What to produce:
Every line in the listing below from the one with "specialize (Hdata _ Hwd)." through the one with "rewrite Hsame in Hc." is to be reproduced exactly, both ends included; leave out the rest.

Exercise data:
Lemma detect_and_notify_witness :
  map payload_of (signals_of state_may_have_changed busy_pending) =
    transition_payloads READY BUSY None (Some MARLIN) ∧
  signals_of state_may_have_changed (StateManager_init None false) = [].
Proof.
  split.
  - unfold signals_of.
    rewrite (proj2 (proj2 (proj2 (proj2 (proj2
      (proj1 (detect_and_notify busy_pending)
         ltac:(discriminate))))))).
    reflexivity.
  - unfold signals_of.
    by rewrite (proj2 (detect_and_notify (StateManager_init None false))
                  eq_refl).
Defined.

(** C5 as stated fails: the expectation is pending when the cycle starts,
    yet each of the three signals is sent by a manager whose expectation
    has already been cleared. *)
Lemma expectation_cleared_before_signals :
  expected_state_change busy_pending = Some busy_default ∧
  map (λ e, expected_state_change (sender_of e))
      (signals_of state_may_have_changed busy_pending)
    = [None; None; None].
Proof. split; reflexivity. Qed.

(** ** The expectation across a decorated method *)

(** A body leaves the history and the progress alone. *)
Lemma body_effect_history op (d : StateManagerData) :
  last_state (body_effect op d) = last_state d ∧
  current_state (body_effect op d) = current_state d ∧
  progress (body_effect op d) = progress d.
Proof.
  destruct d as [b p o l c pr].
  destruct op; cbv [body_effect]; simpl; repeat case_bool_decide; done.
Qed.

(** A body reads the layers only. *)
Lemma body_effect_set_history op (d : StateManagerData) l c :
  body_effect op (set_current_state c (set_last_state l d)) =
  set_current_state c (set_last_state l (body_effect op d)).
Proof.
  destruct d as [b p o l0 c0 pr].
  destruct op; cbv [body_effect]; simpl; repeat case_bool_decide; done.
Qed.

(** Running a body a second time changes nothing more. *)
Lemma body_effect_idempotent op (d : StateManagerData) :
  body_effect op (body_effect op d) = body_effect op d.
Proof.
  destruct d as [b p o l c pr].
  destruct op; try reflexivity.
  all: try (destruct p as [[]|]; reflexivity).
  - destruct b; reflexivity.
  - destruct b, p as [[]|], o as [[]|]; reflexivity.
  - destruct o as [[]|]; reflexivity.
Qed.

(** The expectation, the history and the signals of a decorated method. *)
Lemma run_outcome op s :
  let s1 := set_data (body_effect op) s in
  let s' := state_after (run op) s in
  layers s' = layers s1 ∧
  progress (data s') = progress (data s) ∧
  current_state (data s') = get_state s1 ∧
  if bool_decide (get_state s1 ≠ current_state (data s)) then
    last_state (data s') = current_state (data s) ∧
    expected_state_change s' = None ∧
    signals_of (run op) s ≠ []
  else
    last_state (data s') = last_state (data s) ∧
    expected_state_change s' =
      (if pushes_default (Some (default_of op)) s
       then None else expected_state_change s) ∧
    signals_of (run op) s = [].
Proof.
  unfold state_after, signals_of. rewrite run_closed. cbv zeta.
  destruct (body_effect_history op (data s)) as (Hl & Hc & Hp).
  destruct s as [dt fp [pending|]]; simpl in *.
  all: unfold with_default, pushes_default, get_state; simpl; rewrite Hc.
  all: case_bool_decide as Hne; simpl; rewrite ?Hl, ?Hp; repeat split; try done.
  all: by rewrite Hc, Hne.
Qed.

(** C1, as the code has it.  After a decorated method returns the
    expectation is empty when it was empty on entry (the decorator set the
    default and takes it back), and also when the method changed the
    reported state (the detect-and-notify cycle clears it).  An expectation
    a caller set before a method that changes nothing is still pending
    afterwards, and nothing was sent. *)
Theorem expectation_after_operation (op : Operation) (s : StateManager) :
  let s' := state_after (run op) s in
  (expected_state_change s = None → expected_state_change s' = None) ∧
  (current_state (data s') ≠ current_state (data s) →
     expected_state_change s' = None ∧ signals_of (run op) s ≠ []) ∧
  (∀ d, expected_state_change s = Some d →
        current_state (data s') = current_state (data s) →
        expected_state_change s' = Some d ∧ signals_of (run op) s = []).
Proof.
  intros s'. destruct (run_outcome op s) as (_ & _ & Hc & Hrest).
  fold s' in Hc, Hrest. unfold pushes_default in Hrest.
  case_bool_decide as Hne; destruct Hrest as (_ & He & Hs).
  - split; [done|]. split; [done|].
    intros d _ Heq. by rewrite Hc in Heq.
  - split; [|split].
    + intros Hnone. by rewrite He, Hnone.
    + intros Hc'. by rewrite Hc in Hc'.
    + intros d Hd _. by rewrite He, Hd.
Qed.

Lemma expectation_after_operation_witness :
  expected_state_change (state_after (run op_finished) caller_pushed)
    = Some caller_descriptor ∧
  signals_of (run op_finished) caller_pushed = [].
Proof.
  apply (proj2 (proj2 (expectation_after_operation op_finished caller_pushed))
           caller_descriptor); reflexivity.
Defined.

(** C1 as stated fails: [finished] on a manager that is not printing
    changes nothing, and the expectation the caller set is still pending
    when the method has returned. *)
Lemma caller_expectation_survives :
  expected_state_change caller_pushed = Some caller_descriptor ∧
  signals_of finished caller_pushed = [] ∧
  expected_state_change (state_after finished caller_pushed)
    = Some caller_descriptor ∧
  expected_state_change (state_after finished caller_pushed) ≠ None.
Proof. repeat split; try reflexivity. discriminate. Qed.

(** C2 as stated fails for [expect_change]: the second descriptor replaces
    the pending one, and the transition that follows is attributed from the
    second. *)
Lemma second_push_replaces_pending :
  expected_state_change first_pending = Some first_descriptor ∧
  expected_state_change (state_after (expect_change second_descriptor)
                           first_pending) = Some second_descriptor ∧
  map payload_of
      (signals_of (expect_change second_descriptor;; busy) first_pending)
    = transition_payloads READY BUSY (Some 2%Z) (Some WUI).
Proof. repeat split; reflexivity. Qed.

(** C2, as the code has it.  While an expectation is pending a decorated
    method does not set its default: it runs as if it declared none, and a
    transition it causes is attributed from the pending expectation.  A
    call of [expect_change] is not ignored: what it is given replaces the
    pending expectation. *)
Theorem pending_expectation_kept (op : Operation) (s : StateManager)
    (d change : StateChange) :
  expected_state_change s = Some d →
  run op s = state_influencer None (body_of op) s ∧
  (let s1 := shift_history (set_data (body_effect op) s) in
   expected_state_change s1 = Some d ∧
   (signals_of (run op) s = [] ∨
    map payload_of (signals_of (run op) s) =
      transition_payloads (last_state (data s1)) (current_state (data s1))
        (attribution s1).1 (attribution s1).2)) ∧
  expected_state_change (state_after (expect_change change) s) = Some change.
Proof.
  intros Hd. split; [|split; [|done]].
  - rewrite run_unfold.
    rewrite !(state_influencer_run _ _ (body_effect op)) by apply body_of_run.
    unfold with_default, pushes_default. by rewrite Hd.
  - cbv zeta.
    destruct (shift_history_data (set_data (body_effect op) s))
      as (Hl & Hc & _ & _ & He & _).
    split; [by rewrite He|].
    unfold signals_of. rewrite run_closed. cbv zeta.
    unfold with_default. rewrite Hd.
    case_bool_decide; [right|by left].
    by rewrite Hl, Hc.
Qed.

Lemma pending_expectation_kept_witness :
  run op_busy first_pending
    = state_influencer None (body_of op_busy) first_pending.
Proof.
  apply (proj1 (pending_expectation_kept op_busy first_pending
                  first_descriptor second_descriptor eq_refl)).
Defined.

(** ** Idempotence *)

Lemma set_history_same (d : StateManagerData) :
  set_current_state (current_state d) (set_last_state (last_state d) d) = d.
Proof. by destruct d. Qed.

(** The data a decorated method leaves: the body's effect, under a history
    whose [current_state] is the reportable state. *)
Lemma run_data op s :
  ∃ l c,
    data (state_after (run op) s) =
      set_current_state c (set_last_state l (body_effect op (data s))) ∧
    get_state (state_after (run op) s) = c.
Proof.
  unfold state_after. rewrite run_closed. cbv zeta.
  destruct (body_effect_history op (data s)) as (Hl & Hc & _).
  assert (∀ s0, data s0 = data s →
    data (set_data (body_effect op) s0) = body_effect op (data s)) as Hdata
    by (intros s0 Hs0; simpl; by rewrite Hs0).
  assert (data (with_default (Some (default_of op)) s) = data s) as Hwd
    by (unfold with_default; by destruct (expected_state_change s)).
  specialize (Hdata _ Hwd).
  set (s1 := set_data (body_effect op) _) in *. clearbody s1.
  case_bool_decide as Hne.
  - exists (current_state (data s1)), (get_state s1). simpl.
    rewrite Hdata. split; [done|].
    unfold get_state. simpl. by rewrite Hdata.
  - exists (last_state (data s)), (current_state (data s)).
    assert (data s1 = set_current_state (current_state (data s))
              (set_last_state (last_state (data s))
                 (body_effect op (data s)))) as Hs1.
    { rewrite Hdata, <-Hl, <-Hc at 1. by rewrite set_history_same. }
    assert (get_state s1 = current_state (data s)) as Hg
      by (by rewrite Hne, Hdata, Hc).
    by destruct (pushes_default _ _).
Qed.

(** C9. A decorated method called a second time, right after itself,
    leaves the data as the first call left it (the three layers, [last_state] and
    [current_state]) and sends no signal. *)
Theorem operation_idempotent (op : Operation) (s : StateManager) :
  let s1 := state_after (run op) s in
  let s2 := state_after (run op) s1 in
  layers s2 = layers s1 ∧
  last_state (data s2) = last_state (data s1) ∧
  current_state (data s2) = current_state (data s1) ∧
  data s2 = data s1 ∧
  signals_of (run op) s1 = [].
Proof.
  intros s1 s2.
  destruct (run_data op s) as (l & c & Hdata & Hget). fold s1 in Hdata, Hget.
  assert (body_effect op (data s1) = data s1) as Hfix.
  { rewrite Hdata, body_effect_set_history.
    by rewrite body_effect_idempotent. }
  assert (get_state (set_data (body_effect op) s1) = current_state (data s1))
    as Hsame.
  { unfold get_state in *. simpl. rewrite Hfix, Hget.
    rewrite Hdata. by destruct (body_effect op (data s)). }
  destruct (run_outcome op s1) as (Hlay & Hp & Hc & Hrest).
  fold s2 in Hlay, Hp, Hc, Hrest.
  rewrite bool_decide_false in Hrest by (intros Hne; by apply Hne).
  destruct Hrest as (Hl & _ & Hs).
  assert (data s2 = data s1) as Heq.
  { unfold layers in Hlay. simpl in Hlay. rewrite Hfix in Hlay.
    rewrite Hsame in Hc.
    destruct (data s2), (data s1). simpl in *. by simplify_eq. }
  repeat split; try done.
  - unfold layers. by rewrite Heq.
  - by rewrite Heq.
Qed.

* * *

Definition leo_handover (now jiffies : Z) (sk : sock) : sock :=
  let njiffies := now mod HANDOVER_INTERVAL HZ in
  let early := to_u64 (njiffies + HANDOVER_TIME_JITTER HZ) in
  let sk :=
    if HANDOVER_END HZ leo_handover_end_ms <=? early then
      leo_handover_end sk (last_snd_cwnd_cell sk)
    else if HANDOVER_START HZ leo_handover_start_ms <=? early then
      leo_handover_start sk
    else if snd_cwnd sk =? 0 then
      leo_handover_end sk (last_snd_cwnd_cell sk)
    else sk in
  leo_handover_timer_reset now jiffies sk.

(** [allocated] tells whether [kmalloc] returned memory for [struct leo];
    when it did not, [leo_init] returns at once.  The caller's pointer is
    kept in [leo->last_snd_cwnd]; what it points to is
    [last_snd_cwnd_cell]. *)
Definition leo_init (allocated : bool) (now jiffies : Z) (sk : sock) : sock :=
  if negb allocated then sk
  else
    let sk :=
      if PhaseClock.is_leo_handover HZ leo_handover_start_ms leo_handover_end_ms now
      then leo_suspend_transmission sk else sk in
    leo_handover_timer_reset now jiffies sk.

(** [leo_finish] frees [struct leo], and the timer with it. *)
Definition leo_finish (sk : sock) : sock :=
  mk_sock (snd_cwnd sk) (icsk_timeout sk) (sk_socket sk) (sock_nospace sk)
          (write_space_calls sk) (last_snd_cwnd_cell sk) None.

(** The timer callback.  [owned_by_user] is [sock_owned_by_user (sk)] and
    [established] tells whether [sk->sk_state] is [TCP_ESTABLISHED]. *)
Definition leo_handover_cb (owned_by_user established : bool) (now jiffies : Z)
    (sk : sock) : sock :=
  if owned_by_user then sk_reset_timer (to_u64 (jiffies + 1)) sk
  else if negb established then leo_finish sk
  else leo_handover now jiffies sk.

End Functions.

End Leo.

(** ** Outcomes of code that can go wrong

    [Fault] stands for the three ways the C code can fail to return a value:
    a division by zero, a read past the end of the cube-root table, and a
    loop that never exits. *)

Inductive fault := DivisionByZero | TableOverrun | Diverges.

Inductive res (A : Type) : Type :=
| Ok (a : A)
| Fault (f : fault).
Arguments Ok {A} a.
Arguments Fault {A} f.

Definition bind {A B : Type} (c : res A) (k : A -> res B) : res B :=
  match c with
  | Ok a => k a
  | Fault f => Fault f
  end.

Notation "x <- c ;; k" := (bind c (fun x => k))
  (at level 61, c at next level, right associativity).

==

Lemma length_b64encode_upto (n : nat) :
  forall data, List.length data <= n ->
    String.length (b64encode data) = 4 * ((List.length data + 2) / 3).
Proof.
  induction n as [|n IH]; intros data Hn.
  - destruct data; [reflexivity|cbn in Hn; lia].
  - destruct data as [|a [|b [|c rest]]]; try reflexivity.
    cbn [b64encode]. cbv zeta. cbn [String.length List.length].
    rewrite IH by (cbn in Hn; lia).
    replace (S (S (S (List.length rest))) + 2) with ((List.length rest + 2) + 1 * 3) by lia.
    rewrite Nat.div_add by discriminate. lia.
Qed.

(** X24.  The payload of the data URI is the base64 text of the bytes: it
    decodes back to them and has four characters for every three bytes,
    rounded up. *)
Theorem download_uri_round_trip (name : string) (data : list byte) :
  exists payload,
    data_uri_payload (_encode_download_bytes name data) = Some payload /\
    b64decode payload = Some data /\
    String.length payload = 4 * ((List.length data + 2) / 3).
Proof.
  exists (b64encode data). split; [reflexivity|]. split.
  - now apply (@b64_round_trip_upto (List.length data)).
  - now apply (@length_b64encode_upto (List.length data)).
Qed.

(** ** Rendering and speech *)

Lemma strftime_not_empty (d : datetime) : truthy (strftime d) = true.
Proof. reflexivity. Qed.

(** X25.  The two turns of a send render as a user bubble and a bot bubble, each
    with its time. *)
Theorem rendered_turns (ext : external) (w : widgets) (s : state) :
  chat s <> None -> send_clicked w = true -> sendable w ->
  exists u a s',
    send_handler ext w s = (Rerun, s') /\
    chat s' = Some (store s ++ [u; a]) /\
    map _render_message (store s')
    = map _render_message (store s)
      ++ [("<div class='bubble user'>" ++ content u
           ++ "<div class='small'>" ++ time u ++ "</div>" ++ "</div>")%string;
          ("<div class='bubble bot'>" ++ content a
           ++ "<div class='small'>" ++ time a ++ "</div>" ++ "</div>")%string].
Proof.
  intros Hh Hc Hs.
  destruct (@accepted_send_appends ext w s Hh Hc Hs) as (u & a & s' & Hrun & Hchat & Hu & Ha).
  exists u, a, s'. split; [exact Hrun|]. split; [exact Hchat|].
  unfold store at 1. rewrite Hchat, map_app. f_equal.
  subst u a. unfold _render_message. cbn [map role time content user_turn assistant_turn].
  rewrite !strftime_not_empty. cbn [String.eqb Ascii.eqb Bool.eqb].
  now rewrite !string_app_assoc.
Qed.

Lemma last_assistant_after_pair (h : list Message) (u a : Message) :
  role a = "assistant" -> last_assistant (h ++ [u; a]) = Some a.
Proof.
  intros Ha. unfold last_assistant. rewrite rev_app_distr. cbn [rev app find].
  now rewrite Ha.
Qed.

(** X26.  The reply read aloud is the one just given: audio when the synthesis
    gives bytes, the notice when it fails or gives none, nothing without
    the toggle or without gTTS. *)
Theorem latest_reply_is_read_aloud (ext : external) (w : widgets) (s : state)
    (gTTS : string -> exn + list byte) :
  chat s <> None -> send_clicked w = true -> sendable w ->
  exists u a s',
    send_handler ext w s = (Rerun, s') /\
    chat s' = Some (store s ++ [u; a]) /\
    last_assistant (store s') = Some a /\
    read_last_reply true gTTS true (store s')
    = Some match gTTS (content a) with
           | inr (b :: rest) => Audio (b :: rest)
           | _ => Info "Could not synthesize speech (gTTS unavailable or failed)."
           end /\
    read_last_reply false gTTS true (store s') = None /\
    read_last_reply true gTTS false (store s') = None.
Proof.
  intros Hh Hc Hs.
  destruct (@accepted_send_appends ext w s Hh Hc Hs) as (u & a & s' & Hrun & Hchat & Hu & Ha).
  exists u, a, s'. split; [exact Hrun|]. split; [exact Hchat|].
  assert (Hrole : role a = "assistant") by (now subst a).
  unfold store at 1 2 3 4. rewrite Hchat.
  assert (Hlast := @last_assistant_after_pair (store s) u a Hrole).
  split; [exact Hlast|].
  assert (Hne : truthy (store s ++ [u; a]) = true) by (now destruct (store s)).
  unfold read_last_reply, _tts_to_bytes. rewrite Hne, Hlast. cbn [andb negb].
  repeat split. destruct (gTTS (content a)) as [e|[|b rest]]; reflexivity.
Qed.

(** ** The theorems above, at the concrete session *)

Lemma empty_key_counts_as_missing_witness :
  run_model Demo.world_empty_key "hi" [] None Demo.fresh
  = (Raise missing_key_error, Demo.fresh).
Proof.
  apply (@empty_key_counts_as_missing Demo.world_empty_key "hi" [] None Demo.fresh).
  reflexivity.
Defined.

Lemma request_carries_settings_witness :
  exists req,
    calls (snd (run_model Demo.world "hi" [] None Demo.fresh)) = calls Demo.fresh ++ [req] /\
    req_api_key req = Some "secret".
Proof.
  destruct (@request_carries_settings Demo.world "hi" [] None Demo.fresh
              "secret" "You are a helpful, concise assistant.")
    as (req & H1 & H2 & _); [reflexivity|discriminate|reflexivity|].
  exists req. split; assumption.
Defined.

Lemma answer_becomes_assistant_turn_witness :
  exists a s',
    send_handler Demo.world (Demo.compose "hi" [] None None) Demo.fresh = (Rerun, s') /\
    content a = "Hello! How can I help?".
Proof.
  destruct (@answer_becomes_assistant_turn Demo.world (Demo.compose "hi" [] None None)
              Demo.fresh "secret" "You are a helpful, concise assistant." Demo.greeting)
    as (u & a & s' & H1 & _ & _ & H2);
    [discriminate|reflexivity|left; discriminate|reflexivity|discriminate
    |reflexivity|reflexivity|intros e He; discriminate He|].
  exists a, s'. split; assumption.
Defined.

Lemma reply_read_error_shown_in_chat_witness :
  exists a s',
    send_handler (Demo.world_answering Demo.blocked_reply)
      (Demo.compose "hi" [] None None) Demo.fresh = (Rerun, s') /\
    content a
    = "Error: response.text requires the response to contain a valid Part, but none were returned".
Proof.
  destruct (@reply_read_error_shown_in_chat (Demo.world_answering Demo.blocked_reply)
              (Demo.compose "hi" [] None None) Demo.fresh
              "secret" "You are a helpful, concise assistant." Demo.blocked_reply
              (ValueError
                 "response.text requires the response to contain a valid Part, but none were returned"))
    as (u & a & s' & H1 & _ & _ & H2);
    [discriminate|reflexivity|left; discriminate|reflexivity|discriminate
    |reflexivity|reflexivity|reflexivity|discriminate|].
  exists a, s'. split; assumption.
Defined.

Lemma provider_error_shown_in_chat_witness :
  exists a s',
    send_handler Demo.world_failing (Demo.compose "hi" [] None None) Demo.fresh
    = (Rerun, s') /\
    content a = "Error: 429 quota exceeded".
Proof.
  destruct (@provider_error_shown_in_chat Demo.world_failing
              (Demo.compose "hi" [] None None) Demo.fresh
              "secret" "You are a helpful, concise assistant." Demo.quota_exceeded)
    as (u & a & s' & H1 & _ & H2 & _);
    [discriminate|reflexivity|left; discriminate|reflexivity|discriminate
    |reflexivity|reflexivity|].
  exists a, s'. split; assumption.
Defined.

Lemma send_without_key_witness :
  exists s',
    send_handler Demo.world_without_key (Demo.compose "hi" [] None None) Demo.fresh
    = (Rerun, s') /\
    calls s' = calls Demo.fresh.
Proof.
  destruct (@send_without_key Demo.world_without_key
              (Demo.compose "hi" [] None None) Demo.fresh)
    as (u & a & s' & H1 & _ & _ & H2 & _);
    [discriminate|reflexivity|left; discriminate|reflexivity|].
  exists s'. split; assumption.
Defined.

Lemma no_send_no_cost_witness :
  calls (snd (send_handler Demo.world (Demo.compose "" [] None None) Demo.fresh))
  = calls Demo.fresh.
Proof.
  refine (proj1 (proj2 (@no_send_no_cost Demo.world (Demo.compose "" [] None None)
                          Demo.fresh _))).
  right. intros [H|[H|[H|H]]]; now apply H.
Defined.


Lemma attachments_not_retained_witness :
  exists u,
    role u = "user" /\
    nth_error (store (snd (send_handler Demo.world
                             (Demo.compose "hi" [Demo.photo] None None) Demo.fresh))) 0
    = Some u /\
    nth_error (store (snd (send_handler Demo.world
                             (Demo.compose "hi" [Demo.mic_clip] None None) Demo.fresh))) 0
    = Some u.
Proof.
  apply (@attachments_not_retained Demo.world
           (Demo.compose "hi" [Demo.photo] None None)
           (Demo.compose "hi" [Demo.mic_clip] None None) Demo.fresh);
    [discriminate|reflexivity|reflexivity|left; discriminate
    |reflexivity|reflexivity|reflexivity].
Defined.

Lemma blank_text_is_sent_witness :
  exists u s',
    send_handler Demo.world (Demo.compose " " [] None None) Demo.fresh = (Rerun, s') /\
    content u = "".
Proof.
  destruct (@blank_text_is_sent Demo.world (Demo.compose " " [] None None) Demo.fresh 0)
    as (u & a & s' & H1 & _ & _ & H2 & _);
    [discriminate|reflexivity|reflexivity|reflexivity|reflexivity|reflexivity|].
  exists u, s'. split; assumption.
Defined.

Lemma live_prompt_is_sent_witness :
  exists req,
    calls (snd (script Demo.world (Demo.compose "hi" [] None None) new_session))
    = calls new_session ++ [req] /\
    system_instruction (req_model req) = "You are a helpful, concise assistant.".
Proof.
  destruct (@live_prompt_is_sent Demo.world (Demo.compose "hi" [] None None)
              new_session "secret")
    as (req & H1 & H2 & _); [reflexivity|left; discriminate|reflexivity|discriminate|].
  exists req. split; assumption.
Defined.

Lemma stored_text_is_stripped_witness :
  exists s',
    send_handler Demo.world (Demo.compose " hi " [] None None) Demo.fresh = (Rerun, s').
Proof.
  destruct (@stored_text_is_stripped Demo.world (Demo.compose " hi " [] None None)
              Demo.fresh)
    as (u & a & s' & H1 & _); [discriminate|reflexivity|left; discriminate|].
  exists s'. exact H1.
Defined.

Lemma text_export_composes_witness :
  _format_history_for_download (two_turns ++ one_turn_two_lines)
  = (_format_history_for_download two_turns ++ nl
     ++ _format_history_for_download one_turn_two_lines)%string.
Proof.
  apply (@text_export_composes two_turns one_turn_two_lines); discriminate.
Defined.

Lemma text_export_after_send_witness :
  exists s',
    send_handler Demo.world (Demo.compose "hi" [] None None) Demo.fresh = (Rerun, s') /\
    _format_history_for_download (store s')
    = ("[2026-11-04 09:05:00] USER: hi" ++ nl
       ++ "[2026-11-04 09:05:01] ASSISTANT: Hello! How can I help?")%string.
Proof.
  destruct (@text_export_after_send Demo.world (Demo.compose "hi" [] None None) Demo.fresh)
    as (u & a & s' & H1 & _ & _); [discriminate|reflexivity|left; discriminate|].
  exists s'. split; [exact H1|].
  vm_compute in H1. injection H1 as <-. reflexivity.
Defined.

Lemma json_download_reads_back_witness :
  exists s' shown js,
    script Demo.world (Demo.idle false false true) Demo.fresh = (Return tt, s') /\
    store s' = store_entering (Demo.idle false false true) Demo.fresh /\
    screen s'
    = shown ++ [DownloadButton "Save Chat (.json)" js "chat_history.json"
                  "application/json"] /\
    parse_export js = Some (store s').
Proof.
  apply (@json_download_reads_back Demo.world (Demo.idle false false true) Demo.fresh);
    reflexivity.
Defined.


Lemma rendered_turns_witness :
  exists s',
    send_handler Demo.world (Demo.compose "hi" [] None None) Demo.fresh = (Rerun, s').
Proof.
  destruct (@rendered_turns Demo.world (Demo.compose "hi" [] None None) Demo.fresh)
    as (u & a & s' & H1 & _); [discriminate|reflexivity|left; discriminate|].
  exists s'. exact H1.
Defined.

Problem solution:
  specialize (Hdata _ Hwd).
  set (s1 := set_data (body_effect op) _) in *. clearbody s1.
  case_bool_decide as Hne.
  - exists (current_state (data s1)), (get_state s1). simpl.
    rewrite Hdata. split; [done|].
    unfold get_state. simpl. by rewrite Hdata.
  - exists (last_state (data s)), (current_state (data s)).
    assert (data s1 = set_current_state (current_state (data s))
              (set_last_state (last_state (data s))
                 (body_effect op (data s)))) as Hs1.
    { rewrite Hdata, <-Hl, <-Hc at 1. by rewrite set_history_same. }
    assert (get_state s1 = current_state (data s)) as Hg
      by (by rewrite Hne, Hdata, Hc).
    by destruct (pushes_default _ _).
Qed.

(** C9. A decorated method called a second time, right after itself,
    leaves the data as the first call left it (the three layers, [last_state] and
    [current_state]) and sends no signal. *)
Theorem operation_idempotent (op : Operation) (s : StateManager) :
  let s1 := state_after (run op) s in
  let s2 := state_after (run op) s1 in
  layers s2 = layers s1 ∧
  last_state (data s2) = last_state (data s1) ∧
  current_state (data s2) = current_state (data s1) ∧
  data s2 = data s1 ∧
  signals_of (run op) s1 = [].
Proof.
  intros s1 s2.
  destruct (run_data op s) as (l & c & Hdata & Hget). fold s1 in Hdata, Hget.
  assert (body_effect op (data s1) = data s1) as Hfix.
  { rewrite Hdata, body_effect_set_history.
    by rewrite body_effect_idempotent. }
  assert (get_state (set_data (body_effect op) s1) = current_state (data s1))
    as Hsame.
  { unfold get_state in *. simpl. rewrite Hfix, Hget.
    rewrite Hdata. by destruct (body_effect op (data s)). }
  destruct (run_outcome op s1) as (Hlay & Hp & Hc & Hrest).
  fold s2 in Hlay, Hp, Hc, Hrest.
  rewrite bool_decide_false in Hrest by (intros Hne; by apply Hne).
  destruct Hrest as (Hl & _ & Hs).
  assert (data s2 = data s1) as Heq.
  { unfold layers in Hlay. simpl in Hlay. rewrite Hfix in Hlay.
    rewrite Hsame in Hc.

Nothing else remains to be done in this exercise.